(DATA FOR REVIEW)

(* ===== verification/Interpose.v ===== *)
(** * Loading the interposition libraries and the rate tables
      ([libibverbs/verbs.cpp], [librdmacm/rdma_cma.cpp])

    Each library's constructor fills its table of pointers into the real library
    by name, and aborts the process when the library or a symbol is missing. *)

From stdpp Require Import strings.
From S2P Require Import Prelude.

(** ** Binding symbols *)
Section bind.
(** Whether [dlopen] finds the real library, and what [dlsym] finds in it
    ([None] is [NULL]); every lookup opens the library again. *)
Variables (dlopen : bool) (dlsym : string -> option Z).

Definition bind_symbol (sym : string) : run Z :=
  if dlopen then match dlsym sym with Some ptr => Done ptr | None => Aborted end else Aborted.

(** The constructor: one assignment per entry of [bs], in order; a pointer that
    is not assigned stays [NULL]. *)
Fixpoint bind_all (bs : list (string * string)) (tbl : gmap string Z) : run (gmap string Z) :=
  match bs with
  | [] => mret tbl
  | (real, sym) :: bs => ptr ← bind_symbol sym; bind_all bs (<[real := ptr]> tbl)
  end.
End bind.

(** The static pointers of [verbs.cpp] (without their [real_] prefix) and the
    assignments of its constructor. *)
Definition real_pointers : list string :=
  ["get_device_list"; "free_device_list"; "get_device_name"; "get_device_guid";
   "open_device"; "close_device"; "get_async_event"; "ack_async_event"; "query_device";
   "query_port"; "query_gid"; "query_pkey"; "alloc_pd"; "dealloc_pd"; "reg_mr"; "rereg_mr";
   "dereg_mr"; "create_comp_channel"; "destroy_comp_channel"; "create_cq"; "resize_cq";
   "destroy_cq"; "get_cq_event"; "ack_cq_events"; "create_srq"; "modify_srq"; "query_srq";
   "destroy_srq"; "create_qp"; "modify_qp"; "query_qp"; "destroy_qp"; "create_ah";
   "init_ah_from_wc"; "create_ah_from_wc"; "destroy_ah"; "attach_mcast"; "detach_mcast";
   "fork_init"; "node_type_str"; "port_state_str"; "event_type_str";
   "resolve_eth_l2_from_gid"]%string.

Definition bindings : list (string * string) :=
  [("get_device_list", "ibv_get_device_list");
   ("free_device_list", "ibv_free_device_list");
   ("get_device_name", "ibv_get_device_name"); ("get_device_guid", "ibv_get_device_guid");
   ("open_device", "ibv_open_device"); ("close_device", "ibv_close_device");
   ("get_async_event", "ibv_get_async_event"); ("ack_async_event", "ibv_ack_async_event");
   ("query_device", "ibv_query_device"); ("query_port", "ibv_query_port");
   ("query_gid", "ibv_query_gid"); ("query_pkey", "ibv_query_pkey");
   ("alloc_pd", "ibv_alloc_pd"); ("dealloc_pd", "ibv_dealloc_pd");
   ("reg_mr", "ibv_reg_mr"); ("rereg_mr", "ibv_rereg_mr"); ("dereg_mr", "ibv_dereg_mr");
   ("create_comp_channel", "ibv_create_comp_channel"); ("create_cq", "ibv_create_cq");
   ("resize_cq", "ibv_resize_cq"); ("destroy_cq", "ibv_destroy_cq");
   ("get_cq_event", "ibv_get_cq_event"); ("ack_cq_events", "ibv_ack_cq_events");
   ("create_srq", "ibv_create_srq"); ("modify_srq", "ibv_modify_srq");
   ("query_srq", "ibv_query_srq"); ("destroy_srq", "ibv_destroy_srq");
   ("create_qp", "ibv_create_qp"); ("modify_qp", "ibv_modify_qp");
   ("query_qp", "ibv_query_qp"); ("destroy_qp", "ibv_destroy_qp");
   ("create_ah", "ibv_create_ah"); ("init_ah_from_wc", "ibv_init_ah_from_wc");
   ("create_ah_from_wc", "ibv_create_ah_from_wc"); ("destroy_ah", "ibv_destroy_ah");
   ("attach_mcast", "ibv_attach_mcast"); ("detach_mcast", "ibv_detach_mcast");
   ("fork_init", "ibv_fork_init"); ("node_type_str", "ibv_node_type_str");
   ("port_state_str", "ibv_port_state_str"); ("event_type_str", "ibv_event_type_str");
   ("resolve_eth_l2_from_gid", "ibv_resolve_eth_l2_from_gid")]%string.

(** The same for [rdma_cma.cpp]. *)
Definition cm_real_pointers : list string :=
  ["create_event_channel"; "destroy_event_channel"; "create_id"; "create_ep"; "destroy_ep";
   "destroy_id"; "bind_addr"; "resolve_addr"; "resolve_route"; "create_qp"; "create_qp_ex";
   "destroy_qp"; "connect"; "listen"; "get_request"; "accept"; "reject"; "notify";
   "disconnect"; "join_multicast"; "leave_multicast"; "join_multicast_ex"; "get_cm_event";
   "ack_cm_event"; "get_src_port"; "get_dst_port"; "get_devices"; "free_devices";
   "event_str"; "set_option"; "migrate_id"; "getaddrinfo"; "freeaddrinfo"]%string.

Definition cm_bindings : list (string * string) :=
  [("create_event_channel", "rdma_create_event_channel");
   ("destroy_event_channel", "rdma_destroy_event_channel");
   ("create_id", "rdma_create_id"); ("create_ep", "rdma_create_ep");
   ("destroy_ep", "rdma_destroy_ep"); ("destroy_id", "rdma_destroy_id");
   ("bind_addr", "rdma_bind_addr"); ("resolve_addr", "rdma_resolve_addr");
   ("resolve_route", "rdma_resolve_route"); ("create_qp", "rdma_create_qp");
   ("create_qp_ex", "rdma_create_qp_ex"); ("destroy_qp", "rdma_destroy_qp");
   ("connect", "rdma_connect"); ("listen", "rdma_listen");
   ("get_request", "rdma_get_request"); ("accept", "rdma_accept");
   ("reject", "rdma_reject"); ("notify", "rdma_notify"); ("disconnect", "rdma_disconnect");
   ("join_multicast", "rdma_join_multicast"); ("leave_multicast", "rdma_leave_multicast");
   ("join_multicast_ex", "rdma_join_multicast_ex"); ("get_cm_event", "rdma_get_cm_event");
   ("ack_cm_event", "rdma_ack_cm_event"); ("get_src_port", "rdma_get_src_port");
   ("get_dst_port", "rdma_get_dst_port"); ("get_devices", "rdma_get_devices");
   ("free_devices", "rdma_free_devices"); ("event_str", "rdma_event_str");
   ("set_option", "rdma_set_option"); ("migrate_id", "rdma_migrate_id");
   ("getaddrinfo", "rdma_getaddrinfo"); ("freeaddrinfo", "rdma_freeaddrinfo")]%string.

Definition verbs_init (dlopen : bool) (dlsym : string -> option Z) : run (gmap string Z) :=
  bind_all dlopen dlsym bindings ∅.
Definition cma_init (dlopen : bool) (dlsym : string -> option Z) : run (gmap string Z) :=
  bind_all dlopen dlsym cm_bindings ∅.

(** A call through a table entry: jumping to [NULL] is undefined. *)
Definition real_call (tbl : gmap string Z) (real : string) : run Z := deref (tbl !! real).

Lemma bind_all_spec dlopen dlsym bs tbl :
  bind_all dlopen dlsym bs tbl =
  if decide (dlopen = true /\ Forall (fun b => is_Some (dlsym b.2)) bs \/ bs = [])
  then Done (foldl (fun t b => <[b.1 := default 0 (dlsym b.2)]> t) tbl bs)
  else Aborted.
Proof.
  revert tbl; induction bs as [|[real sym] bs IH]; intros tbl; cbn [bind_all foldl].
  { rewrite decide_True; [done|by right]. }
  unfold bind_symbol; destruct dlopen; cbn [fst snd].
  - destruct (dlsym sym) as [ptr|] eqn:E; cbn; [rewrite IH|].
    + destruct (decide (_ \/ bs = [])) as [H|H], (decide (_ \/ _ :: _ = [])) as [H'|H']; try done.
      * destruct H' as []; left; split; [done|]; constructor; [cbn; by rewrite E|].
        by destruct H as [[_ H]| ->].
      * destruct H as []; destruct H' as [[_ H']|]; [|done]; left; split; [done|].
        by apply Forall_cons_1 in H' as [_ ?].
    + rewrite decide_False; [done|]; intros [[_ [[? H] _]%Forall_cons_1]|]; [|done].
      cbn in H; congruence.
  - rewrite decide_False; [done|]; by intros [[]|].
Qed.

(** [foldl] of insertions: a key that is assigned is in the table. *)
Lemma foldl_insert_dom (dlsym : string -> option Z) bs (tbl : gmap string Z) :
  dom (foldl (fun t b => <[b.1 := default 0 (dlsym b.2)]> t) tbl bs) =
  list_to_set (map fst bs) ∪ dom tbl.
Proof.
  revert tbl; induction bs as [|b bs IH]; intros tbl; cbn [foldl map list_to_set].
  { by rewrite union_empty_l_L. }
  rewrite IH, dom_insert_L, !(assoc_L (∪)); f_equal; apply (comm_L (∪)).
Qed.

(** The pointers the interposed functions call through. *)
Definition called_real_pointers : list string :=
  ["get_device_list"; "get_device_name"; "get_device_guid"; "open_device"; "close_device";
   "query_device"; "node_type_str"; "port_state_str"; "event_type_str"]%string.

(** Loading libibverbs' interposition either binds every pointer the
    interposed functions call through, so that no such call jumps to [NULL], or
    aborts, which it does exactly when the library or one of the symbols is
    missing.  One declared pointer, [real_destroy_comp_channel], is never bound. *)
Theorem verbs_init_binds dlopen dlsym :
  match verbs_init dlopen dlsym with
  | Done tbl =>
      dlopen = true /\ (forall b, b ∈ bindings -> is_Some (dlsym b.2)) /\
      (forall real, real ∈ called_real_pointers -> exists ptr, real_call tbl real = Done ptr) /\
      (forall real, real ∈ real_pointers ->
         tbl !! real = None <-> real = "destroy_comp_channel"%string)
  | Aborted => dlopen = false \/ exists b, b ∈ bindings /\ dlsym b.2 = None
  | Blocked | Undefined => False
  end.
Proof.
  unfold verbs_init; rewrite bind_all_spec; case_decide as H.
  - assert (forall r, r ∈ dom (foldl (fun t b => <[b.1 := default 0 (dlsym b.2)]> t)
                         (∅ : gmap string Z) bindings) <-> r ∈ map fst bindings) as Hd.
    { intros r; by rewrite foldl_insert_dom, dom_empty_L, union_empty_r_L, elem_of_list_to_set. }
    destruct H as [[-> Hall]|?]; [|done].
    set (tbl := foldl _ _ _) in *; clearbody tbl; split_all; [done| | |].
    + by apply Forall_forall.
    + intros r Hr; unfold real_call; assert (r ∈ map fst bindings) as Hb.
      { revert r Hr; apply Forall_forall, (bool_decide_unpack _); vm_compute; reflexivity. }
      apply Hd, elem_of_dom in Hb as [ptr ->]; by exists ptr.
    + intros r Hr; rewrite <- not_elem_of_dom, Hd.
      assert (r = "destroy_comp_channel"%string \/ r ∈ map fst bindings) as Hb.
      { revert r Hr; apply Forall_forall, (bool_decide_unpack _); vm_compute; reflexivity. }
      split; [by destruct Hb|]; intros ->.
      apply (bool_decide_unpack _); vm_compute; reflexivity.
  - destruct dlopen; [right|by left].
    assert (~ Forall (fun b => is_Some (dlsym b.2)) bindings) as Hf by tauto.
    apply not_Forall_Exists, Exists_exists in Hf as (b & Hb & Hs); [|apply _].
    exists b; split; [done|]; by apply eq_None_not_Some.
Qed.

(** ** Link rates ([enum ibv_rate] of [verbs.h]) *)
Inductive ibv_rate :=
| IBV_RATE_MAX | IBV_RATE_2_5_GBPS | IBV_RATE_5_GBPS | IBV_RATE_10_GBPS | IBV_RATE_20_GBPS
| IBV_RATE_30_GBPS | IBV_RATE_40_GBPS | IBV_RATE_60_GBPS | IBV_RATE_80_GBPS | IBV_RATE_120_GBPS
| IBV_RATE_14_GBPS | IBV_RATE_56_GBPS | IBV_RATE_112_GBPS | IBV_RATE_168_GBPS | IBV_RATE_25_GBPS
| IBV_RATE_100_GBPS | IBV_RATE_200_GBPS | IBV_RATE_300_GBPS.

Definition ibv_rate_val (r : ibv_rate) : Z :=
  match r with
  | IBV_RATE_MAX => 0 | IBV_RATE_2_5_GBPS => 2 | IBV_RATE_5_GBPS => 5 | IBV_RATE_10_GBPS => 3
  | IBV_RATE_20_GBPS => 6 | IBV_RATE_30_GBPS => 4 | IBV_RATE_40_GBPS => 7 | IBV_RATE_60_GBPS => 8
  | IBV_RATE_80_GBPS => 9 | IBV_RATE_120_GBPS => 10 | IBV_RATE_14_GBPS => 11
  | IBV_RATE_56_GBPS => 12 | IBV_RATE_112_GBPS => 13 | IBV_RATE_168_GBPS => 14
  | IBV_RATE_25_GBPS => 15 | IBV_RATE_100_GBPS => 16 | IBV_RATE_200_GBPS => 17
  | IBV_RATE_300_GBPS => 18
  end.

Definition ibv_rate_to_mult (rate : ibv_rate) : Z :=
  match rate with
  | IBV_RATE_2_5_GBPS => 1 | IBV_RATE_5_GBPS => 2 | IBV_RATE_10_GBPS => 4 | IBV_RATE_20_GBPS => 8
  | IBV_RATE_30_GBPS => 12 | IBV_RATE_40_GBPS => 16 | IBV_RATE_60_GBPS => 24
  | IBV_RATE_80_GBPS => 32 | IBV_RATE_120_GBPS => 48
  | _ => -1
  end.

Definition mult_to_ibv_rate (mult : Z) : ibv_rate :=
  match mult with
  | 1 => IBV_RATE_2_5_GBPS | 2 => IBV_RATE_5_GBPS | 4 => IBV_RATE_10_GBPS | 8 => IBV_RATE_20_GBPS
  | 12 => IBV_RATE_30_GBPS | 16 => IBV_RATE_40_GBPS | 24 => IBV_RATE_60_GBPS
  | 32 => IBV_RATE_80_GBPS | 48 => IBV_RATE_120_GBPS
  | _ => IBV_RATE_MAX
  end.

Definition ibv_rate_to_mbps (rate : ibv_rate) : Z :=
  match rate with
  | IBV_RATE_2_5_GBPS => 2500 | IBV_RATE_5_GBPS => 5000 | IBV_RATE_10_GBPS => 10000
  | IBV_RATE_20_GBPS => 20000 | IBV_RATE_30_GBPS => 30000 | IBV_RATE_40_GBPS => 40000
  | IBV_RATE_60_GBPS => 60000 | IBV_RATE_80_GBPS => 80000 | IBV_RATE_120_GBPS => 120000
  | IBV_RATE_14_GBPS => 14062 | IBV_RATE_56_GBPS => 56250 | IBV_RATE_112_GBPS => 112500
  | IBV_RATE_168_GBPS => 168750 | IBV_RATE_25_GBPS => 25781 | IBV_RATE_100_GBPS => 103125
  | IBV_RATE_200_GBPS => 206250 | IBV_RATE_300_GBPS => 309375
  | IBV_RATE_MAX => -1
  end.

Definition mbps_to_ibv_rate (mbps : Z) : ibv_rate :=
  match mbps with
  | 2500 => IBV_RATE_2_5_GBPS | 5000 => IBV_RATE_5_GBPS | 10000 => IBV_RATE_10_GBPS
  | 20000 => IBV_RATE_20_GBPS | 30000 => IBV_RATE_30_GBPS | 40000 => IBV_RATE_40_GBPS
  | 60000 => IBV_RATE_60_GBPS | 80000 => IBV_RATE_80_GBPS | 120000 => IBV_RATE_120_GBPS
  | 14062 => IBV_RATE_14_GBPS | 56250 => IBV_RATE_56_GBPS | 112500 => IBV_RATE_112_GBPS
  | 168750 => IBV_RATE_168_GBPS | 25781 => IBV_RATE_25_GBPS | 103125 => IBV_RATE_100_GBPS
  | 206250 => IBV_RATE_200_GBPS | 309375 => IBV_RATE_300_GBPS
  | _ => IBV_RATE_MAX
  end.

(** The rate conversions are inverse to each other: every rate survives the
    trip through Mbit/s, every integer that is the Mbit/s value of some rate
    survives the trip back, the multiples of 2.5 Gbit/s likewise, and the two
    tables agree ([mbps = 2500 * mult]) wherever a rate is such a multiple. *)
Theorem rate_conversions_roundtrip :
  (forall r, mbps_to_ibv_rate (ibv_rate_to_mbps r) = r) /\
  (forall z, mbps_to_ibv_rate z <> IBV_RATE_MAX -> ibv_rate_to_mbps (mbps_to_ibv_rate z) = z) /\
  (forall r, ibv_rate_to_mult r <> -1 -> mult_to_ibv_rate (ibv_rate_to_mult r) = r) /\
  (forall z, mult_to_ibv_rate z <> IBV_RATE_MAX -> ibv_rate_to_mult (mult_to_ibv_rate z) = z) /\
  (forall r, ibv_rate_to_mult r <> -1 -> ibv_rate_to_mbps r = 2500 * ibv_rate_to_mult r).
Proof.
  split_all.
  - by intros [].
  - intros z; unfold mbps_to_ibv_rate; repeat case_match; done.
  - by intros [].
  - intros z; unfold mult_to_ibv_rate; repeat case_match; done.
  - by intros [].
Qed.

(End DATA FOR REVIEW)

* _WHAT YOU WILL DO_
Output the lines of the records above exactly as they appear, from the line containing "match mult with" through the line containing "IBV_RATE_40_GBPS => 40000".

* _EXPECTED OUTPUT_
  match mult with
  | 1 => IBV_RATE_2_5_GBPS | 2 => IBV_RATE_5_GBPS | 4 => IBV_RATE_10_GBPS | 8 => IBV_RATE_20_GBPS
  | 12 => IBV_RATE_30_GBPS | 16 => IBV_RATE_40_GBPS | 24 => IBV_RATE_60_GBPS
  | 32 => IBV_RATE_80_GBPS | 48 => IBV_RATE_120_GBPS
  | _ => IBV_RATE_MAX
  end.

Definition ibv_rate_to_mbps (rate : ibv_rate) : Z :=
  match rate with
  | IBV_RATE_2_5_GBPS => 2500 | IBV_RATE_5_GBPS => 5000 | IBV_RATE_10_GBPS => 10000
  | IBV_RATE_20_GBPS => 20000 | IBV_RATE_30_GBPS => 30000 | IBV_RATE_40_GBPS => 40000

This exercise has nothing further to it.